_TASK OBJECTIVE_
Please give an exact transcription of the records shown below.

**** MATERIAL TO PROCESS

(** [str.isspace] on one character, which is also [\s] of a [str] pattern:
    CPython's [_PyUnicode_IsWhitespace]. *)
Definition is_space (c : char) : bool :=
  ((9 <=? c) && (c <=? 13)) || ((28 <=? c) && (c <=? 32))
  || (c =? 133) || (c =? 160) || (c =? 5760)
  || ((8192 <=? c) && (c <=? 8202))
  || (c =? 8232) || (c =? 8233) || (c =? 8239) || (c =? 8287)
  || (c =? 12288).

(** The code points of the digit zero of every run of ten decimal digits
    (general category Nd) of the Unicode 15 database, the table behind
    [\d] of a [str] pattern and behind the digits [float] accepts. *)
Definition decimal_zeros : list Z :=
  [ 48; 1632; 1776; 1984; 2406; 2534; 2662; 2790; 2918; 3046; 3174; 3302;
    3430; 3558; 3664; 3792; 3872; 4160; 4240; 6112; 6160; 6470; 6608; 6784;
    6800; 6992; 7088; 7232; 7248; 42528; 43216; 43264; 43472; 43504; 43600;
    44016; 65296; 66720; 68912; 69734; 69872; 69942; 70096; 70384; 70736;
    70864; 71248; 71360; 71472; 71904; 72016; 72784; 73040; 73120; 73552;
    92768; 92864; 93008; 120782; 120792; 120802; 120812; 120822; 123200;
    123632; 124144; 125264; 130032 ].

(** [Py_UNICODE_TODECIMAL]: the value of a decimal digit. *)
Fixpoint decimal_in (zeros : list Z) (c : char) : option Z :=
  match zeros with
  | [] => None
  | z :: zs => if (z <=? c) && (c <? z + 10) then Some (c - z)
               else decimal_in zs c
  end.

(** The decimal value of a character, for the characters that have one. *)
Definition to_decimal (c : char) : option Z := decimal_in decimal_zeros c.

(** [\d] *)
Definition is_digit (c : char) : bool :=
  match to_decimal c with Some _ => true | None => false end.

(** [[\d.]] *)
Definition is_numeric (c : char) : bool := is_digit c || (c =? 46).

********

_REPLY TO THE TASK_
(** [str.isspace] on one character, which is also [\s] of a [str] pattern:
    CPython's [_PyUnicode_IsWhitespace]. *)
Definition is_space (c : char) : bool :=
  ((9 <=? c) && (c <=? 13)) || ((28 <=? c) && (c <=? 32))
  || (c =? 133) || (c =? 160) || (c =? 5760)
  || ((8192 <=? c) && (c <=? 8202))
  || (c =? 8232) || (c =? 8233) || (c =? 8239) || (c =? 8287)
  || (c =? 12288).

(** The code points of the digit zero of every run of ten decimal digits
    (general category Nd) of the Unicode 15 database, the table behind
    [\d] of a [str] pattern and behind the digits [float] accepts. *)
Definition decimal_zeros : list Z :=
  [ 48; 1632; 1776; 1984; 2406; 2534; 2662; 2790; 2918; 3046; 3174; 3302;
    3430; 3558; 3664; 3792; 3872; 4160; 4240; 6112; 6160; 6470; 6608; 6784;
    6800; 6992; 7088; 7232; 7248; 42528; 43216; 43264; 43472; 43504; 43600;
    44016; 65296; 66720; 68912; 69734; 69872; 69942; 70096; 70384; 70736;
    70864; 71248; 71360; 71472; 71904; 72016; 72784; 73040; 73120; 73552;
    92768; 92864; 93008; 120782; 120792; 120802; 120812; 120822; 123200;
    123632; 124144; 125264; 130032 ].

(** [Py_UNICODE_TODECIMAL]: the value of a decimal digit. *)
Fixpoint decimal_in (zeros : list Z) (c : char) : option Z :=
  match zeros with
  | [] => None
  | z :: zs => if (z <=? c) && (c <? z + 10) then Some (c - z)
               else decimal_in zs c
  end.

(** The decimal value of a character, for the characters that have one. *)
Definition to_decimal (c : char) : option Z := decimal_in decimal_zeros c.

(** [\d] *)
Definition is_digit (c : char) : bool :=
  match to_decimal c with Some _ => true | None => false end.

(** [[\d.]] *)
Definition is_numeric (c : char) : bool := is_digit c || (c =? 46).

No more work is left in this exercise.